TASK: Copying exactly, give the lines in the material below from the one with "(** * SSEElysiaTransport: a" to the one with "(one [ascii] per", ends included, and nothing besides.

DATA TO EXAMINE:
________

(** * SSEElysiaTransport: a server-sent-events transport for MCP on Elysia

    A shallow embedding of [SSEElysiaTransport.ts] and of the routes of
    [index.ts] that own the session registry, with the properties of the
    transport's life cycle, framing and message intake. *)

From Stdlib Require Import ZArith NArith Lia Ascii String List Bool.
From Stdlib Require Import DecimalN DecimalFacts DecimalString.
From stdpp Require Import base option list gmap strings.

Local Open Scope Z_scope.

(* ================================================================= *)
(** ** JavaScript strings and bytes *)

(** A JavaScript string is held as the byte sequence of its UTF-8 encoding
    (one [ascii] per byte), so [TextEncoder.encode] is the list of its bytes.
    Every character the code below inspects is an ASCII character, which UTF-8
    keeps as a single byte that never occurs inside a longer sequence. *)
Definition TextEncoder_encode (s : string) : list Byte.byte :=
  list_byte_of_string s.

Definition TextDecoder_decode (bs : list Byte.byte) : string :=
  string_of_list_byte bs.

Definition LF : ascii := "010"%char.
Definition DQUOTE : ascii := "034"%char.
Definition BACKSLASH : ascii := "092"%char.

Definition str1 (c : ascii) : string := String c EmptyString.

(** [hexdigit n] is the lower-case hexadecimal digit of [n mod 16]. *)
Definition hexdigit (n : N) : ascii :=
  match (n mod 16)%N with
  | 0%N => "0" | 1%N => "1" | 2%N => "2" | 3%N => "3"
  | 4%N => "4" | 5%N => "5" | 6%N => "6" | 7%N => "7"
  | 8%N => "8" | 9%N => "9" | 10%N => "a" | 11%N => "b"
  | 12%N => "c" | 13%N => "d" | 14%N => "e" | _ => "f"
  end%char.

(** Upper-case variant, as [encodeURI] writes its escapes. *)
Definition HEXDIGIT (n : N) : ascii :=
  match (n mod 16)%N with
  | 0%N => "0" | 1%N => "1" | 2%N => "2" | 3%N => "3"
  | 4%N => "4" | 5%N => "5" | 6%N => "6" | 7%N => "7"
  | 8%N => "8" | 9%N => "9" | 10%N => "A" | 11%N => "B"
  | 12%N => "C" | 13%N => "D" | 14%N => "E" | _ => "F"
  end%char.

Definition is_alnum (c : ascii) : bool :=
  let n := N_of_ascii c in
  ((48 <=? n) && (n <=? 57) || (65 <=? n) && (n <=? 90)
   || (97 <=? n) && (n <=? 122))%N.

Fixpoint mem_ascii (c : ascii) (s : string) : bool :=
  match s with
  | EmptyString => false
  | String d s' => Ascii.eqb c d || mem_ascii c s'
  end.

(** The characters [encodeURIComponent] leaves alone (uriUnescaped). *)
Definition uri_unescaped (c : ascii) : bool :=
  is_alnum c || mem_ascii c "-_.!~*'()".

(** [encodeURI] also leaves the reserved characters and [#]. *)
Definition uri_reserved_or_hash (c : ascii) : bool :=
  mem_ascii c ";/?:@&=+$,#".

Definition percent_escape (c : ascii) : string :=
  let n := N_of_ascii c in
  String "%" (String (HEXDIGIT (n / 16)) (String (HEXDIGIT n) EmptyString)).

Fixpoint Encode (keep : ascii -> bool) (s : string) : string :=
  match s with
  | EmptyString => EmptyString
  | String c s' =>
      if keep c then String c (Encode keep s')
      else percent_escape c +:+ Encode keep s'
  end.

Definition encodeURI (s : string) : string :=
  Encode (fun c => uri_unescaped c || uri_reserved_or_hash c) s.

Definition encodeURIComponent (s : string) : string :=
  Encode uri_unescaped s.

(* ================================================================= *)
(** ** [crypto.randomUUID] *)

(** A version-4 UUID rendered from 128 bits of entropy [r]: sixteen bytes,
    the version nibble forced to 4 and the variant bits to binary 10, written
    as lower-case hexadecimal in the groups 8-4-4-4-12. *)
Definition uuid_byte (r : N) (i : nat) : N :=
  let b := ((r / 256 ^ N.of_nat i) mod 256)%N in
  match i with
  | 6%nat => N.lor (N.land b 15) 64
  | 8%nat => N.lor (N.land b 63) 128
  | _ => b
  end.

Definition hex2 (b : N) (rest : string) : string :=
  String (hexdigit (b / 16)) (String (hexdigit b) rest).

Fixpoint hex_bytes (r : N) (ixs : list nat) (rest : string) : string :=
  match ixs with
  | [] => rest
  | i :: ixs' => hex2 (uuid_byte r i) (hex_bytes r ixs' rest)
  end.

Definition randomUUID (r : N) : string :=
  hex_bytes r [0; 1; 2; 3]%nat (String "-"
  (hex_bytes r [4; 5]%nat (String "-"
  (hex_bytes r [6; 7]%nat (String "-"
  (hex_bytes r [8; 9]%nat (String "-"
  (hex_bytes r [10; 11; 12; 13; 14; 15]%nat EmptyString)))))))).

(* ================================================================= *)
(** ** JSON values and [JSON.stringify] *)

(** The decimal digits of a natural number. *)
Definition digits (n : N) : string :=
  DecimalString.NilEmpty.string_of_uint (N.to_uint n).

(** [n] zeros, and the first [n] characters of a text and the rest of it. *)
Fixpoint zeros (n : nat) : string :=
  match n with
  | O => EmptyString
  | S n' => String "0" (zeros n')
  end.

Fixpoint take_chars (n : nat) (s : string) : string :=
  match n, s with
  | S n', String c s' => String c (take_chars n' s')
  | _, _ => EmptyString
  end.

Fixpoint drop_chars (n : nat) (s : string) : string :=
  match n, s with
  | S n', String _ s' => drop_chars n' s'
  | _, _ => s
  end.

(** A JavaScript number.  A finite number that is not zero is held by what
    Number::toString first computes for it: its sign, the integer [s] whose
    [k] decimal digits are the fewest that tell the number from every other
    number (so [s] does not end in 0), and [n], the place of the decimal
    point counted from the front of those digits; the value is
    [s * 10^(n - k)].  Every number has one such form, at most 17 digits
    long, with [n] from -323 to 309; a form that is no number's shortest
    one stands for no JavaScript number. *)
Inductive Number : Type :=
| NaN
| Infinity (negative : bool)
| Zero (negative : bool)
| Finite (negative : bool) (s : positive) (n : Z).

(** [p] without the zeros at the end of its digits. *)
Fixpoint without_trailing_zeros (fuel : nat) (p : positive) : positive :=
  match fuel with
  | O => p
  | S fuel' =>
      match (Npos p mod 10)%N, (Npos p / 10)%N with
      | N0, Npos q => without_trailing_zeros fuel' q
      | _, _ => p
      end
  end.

________

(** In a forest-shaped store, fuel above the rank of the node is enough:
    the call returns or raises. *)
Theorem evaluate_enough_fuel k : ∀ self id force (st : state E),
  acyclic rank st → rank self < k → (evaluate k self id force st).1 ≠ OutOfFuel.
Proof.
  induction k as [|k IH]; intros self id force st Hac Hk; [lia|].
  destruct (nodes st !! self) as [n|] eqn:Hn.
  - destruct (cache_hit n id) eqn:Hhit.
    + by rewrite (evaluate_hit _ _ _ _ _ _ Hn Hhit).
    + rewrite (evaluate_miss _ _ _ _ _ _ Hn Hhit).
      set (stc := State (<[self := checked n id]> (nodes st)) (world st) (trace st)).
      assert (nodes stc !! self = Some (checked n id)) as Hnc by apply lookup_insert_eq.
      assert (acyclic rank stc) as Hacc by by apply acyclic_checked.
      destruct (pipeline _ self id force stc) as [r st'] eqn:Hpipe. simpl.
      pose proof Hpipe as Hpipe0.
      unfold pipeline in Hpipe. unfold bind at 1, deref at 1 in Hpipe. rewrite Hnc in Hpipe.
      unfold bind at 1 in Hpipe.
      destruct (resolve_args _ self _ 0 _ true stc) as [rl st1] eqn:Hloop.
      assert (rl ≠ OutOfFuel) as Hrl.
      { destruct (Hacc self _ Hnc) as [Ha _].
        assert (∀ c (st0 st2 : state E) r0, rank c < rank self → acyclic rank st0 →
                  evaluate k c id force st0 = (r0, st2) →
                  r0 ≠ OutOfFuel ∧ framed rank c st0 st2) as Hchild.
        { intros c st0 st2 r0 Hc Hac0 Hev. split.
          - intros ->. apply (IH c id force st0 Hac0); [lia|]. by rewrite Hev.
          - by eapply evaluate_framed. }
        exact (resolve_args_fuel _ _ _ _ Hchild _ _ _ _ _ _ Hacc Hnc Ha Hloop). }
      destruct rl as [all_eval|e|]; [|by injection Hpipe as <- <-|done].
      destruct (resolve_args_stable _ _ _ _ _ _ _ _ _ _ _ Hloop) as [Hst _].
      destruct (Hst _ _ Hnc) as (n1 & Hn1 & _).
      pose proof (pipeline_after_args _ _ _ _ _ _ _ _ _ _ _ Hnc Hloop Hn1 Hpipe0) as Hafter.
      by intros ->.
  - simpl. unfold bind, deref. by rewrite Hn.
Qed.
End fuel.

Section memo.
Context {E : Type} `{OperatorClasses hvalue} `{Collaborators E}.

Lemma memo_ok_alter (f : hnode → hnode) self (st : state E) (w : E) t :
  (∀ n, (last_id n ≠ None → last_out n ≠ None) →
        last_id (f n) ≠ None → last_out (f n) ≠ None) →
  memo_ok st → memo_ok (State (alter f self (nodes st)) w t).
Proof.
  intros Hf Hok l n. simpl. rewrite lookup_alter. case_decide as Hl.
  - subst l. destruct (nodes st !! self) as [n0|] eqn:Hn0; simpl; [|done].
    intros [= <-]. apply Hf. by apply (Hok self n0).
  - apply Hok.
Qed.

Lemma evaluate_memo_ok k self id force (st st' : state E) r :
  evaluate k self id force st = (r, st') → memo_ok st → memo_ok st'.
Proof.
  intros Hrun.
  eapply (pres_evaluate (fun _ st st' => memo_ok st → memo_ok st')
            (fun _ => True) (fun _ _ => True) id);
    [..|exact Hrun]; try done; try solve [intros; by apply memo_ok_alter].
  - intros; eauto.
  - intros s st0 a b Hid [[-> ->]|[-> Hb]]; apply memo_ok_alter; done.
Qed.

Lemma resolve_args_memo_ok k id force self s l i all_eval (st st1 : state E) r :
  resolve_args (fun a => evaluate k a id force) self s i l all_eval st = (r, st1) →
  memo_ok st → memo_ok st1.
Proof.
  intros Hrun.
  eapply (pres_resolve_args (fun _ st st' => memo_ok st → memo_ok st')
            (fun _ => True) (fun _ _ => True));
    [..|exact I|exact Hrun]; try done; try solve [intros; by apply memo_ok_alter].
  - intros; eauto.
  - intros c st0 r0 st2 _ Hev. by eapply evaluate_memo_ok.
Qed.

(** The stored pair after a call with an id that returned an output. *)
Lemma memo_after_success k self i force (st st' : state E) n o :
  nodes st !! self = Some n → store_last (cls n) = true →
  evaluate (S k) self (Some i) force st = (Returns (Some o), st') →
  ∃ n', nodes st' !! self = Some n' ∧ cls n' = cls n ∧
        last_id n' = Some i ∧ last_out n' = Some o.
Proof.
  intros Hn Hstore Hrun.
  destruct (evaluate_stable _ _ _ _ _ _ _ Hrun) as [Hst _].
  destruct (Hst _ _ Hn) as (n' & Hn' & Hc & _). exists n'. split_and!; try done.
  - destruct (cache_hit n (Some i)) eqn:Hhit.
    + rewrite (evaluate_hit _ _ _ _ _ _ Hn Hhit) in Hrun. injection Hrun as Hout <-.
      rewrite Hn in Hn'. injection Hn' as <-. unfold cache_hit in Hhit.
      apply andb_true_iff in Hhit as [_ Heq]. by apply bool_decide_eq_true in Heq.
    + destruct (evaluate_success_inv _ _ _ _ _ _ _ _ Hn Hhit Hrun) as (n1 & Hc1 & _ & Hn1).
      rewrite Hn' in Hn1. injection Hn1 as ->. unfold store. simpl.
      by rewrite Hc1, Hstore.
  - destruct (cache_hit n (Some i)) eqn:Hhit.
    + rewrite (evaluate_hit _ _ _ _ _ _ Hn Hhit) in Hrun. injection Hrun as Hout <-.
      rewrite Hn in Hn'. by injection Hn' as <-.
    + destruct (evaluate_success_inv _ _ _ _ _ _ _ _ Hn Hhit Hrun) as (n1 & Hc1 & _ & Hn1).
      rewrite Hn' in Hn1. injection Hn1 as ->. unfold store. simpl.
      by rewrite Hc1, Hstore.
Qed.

________

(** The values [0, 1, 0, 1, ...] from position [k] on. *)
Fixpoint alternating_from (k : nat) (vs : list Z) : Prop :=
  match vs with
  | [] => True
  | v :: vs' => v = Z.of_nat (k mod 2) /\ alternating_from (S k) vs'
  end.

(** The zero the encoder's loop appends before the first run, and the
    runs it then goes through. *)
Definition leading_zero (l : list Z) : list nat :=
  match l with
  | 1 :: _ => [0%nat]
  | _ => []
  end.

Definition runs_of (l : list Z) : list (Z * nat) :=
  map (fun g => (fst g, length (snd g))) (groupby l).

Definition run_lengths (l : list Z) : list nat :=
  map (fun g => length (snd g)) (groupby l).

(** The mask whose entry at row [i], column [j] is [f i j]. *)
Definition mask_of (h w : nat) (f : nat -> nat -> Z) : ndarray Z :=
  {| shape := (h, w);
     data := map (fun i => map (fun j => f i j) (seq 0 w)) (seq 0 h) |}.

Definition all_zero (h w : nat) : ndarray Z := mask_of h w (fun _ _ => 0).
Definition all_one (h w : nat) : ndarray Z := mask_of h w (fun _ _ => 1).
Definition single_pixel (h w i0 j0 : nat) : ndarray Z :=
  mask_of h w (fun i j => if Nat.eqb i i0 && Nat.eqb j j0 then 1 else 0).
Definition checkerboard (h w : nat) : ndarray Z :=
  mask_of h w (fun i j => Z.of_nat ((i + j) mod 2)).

________

OUTPUT FOR THIS TASK:
(** * SSEElysiaTransport: a server-sent-events transport for MCP on Elysia

    A shallow embedding of [SSEElysiaTransport.ts] and of the routes of
    [index.ts] that own the session registry, with the properties of the
    transport's life cycle, framing and message intake. *)

From Stdlib Require Import ZArith NArith Lia Ascii String List Bool.
From Stdlib Require Import DecimalN DecimalFacts DecimalString.
From stdpp Require Import base option list gmap strings.

Local Open Scope Z_scope.

(* ================================================================= *)
(** ** JavaScript strings and bytes *)

(** A JavaScript string is held as the byte sequence of its UTF-8 encoding
    (one [ascii] per byte), so [TextEncoder.encode] is the list of its bytes.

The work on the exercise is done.